WHAT YOU ARE ASKED TO DO: Once the line with "if decide (name" is found in the entries below, print it and each following line exactly, stopping after the line with "unfold crlf_at. rewrite"; print nothing else.

[Stored data entries]

* * * * * * *

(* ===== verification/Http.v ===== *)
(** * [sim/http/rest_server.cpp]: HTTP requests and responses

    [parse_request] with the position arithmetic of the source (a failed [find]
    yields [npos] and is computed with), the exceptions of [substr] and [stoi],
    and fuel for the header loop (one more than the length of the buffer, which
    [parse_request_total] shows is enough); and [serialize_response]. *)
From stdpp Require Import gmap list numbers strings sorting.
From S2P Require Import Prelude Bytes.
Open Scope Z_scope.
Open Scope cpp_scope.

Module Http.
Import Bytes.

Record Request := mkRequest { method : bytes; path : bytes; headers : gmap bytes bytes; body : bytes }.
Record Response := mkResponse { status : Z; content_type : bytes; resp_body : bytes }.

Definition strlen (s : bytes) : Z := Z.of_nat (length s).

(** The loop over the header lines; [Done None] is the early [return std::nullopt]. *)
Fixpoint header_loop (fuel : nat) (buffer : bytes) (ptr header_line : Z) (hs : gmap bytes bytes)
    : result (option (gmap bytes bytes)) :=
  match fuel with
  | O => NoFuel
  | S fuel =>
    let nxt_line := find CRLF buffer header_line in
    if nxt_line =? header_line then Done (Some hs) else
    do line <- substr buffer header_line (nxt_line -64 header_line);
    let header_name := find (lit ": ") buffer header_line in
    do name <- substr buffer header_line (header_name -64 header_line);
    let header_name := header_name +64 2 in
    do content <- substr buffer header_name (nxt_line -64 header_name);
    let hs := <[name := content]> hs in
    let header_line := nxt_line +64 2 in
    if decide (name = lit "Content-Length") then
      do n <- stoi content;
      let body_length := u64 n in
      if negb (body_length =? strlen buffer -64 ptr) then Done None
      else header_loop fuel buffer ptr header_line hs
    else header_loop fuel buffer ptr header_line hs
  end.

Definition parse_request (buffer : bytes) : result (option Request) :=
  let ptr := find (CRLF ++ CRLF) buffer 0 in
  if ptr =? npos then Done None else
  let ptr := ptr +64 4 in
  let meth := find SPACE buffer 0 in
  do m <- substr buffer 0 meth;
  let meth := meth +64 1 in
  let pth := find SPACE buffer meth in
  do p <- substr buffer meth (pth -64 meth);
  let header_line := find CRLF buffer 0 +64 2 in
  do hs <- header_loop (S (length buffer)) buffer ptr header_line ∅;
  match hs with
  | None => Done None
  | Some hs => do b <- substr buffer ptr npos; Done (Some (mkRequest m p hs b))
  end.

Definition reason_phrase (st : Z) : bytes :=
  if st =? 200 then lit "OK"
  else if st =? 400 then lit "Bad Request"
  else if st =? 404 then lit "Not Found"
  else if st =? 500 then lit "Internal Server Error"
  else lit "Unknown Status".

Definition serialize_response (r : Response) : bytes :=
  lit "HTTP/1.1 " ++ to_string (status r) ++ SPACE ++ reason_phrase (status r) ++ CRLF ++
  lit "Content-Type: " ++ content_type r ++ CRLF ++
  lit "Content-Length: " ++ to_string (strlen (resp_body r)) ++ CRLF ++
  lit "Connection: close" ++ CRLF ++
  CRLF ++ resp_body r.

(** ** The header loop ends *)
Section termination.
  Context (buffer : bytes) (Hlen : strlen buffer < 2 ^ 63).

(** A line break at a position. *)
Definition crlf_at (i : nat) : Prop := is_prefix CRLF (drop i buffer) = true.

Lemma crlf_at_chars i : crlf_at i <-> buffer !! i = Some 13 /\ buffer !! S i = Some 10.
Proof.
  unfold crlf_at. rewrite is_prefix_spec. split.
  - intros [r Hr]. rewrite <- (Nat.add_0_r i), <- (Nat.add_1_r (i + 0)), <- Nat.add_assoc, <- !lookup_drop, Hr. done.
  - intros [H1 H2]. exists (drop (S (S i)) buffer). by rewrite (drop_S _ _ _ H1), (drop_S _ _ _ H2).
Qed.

* * * * * * *

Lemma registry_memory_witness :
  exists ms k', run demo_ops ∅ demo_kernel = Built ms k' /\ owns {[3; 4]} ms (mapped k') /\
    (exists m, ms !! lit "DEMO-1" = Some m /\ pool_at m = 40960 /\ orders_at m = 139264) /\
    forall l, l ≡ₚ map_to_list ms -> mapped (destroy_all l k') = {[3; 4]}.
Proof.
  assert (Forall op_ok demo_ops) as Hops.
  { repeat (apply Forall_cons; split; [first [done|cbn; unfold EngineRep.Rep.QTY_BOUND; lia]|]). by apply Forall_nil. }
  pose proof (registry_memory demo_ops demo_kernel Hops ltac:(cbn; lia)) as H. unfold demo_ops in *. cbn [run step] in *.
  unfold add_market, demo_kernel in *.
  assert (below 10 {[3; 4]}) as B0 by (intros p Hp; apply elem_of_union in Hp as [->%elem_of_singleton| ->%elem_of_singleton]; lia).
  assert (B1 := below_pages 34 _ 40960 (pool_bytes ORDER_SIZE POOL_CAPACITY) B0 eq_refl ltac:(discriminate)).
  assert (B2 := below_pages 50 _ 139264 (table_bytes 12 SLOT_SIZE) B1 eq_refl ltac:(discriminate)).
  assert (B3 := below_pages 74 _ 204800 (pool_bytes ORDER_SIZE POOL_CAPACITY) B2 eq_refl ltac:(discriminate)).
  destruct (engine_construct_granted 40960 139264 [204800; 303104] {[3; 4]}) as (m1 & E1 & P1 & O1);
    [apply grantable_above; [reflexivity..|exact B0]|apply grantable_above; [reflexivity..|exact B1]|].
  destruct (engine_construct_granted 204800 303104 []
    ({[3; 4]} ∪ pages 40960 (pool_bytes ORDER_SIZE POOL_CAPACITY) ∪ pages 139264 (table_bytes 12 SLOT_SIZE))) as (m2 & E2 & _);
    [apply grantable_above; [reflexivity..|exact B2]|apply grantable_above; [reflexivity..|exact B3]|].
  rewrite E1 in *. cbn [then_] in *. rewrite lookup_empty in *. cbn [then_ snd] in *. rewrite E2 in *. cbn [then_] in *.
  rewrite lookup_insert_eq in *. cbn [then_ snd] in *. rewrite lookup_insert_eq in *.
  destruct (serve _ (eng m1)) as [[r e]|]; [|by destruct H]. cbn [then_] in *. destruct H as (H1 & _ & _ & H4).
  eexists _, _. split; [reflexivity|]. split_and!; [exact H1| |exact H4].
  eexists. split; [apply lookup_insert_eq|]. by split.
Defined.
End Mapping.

* * * * * * *

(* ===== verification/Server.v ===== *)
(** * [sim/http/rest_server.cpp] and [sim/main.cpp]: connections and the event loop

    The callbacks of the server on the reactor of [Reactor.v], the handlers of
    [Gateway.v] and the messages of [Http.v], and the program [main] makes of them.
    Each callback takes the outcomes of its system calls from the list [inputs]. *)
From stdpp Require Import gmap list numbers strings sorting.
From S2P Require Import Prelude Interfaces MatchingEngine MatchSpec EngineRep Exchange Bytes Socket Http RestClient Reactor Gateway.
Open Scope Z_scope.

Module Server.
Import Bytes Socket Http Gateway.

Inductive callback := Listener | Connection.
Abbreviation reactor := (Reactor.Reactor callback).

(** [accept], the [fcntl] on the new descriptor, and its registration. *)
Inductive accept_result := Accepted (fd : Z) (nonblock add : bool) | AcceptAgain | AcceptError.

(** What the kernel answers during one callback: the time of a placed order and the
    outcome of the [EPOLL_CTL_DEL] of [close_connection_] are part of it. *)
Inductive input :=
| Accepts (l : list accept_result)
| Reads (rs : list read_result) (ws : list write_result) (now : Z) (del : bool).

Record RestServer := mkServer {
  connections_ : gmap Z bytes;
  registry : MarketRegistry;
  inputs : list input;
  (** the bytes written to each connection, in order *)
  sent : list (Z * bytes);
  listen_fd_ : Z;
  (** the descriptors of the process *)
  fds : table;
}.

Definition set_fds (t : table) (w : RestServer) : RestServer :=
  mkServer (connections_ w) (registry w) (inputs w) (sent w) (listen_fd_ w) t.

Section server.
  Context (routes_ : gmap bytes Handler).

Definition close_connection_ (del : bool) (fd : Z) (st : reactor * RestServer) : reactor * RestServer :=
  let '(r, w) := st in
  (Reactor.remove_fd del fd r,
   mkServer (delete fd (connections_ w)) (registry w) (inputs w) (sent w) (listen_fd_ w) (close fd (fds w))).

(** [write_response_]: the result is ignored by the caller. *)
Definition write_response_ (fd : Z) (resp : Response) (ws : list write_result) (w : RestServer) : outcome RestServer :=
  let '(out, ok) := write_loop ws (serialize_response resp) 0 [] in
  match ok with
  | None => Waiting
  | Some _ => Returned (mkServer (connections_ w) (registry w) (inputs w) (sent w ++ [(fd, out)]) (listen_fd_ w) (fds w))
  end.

* * * * * * *

EXERCISE SOLUTION:
    if decide (name = lit "Content-Length") then
      do n <- stoi content;
      let body_length := u64 n in
      if negb (body_length =? strlen buffer -64 ptr) then Done None
      else header_loop fuel buffer ptr header_line hs
    else header_loop fuel buffer ptr header_line hs
  end.

Definition parse_request (buffer : bytes) : result (option Request) :=
  let ptr := find (CRLF ++ CRLF) buffer 0 in
  if ptr =? npos then Done None else
  let ptr := ptr +64 4 in
  let meth := find SPACE buffer 0 in
  do m <- substr buffer 0 meth;
  let meth := meth +64 1 in
  let pth := find SPACE buffer meth in
  do p <- substr buffer meth (pth -64 meth);
  let header_line := find CRLF buffer 0 +64 2 in
  do hs <- header_loop (S (length buffer)) buffer ptr header_line ∅;
  match hs with
  | None => Done None
  | Some hs => do b <- substr buffer ptr npos; Done (Some (mkRequest m p hs b))
  end.

Definition reason_phrase (st : Z) : bytes :=
  if st =? 200 then lit "OK"
  else if st =? 400 then lit "Bad Request"
  else if st =? 404 then lit "Not Found"
  else if st =? 500 then lit "Internal Server Error"
  else lit "Unknown Status".

Definition serialize_response (r : Response) : bytes :=
  lit "HTTP/1.1 " ++ to_string (status r) ++ SPACE ++ reason_phrase (status r) ++ CRLF ++
  lit "Content-Type: " ++ content_type r ++ CRLF ++
  lit "Content-Length: " ++ to_string (strlen (resp_body r)) ++ CRLF ++
  lit "Connection: close" ++ CRLF ++
  CRLF ++ resp_body r.

(** ** The header loop ends *)
Section termination.
  Context (buffer : bytes) (Hlen : strlen buffer < 2 ^ 63).

(** A line break at a position. *)
Definition crlf_at (i : nat) : Prop := is_prefix CRLF (drop i buffer) = true.

Lemma crlf_at_chars i : crlf_at i <-> buffer !! i = Some 13 /\ buffer !! S i = Some 10.
Proof.
  unfold crlf_at. rewrite is_prefix_spec. split.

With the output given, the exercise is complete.